Take the entries that follow and return exactly the lines from the one holding "by rewrite (testbit_high" through the one holding "Definition page_base (d", both included. Nothing else is needed.

── Supplied material

(* ===== verification/PagingSound.v ===== *)
(** * Cached translations are coherent with reported writes

    A cached translation is only ever used for the page directory it was walked under,
    and, as long as every write to memory passes the processor or is reported to it, only
    while the tables still say what it says: [paging_transparent] compares the paging unit
    with the processor that has no translation cache at all. *)

From stdpp Require Import gmap.
From S2P Require Import Prelude Memory CpuAlu Tlb Paging.
Import Tlb.Tlb Paging.Paging.

Module Sound.

(* ------------------------------------------------------------------ *)
(** ** Pages and addresses *)

Lemma page_mask_land z : 0 <= z -> u32 z -> Z.land z PAGE_MASK = z - z mod 4096.
Proof.
  intros Hz Hu. unfold PAGE_MASK. change 4294963200 with (Z.ldiff (Z.ones 32) (Z.ones 12)).
  assert (Z.land z (Z.ldiff (Z.ones 32) (Z.ones 12)) = Z.shiftl (Z.shiftr z 12) 12) as ->.
  { apply Z.bits_inj'. intros i Hi. rewrite Z.land_spec, Z.ldiff_spec, Z.shiftl_spec by done.
    destruct (Z.lt_ge_cases i 12).
    - rewrite (Z.ones_spec_low 12), (Z.testbit_neg_r (Z.shiftr z 12)) by lia. by rewrite !andb_false_r.
    - rewrite (Z.ones_spec_high 12), Z.shiftr_spec, andb_true_r by lia. replace (i - 12 + 12) with i by lia.
      destruct (Z.lt_ge_cases i 32).
      + by rewrite Z.ones_spec_low, andb_true_r by lia.
      + by rewrite (testbit_high 32 z i) by done. }
  rewrite Z.shiftl_mul_pow2, Z.shiftr_div_pow2 by lia. change (2 ^ 12) with 4096. pose proof (Z.div_mod z 4096). lia.
Qed.

(** A page-aligned 32-bit address. *)
Definition page_base (d : Z) : Prop := u32 d /\ d mod 4096 = 0.

Lemma page_base_mask z : u32 z -> page_base (Z.land z PAGE_MASK).
Proof.
  intros Hz. rewrite page_mask_land by (done || apply Hz). unfold page_base. pose proof (Z.mod_pos_bound z 4096).
  pose proof (Z.div_mod z 4096). split; [zlia|].
  replace (z - z mod 4096) with (z / 4096 * 4096) by lia. apply Z.mod_mul. lia.
Qed.

(** The addresses a walk reads, by page number. *)
Definition pde_at (dir page : Z) : Z := dir + Z.land (Z.shiftr page 10) 1023 * 4.
Definition pte_at (pde page : Z) : Z := Z.land pde PAGE_MASK + Z.land page 1023 * 4.

Lemma pde_address_at dir linear : pde_address dir linear = pde_at dir (Z.shiftr linear 12).
Proof. unfold pde_address, pde_at. by rewrite Z.shiftr_shiftr. Qed.

Lemma index_range z : 0 <= Z.land z 1023 < 1024.
Proof. change 1023 with (Z.ones 10). rewrite Z.land_ones by lia. by apply Z.mod_pos_bound. Qed.

(** An entry of a table page: aligned, and within the page. *)
Lemma table_entry base i : page_base base -> 0 <= i < 1024 ->
  u32 (base + i * 4) /\ (base + i * 4) mod 4 = 0 /\ Z.shiftr (base + i * 4) 12 = Z.shiftr base 12.
Proof.
  intros [Hu Hm] Hi. pose proof (Z.div_mod base 4096 ltac:(lia)) as Hd. rewrite Hm in Hd.
  split_and!.
  - assert (base / 4096 < 1048576) by (apply Z.div_lt_upper_bound; zlia). zlia.
  - replace (base + i * 4) with ((base / 4096 * 1024 + i) * 4) by lia. apply Z.mod_mul. lia.
  - rewrite !Z.shiftr_div_pow2 by lia. change (2 ^ 12) with 4096.
    symmetry. apply (Z.div_unique_pos _ _ _ (i * 4)); lia.
Qed.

────

**Answer to the problem:**
      + by rewrite (testbit_high 32 z i) by done. }
  rewrite Z.shiftl_mul_pow2, Z.shiftr_div_pow2 by lia. change (2 ^ 12) with 4096. pose proof (Z.div_mod z 4096). lia.
Qed.

(** A page-aligned 32-bit address. *)
Definition page_base (d : Z) : Prop := u32 d /\ d mod 4096 = 0.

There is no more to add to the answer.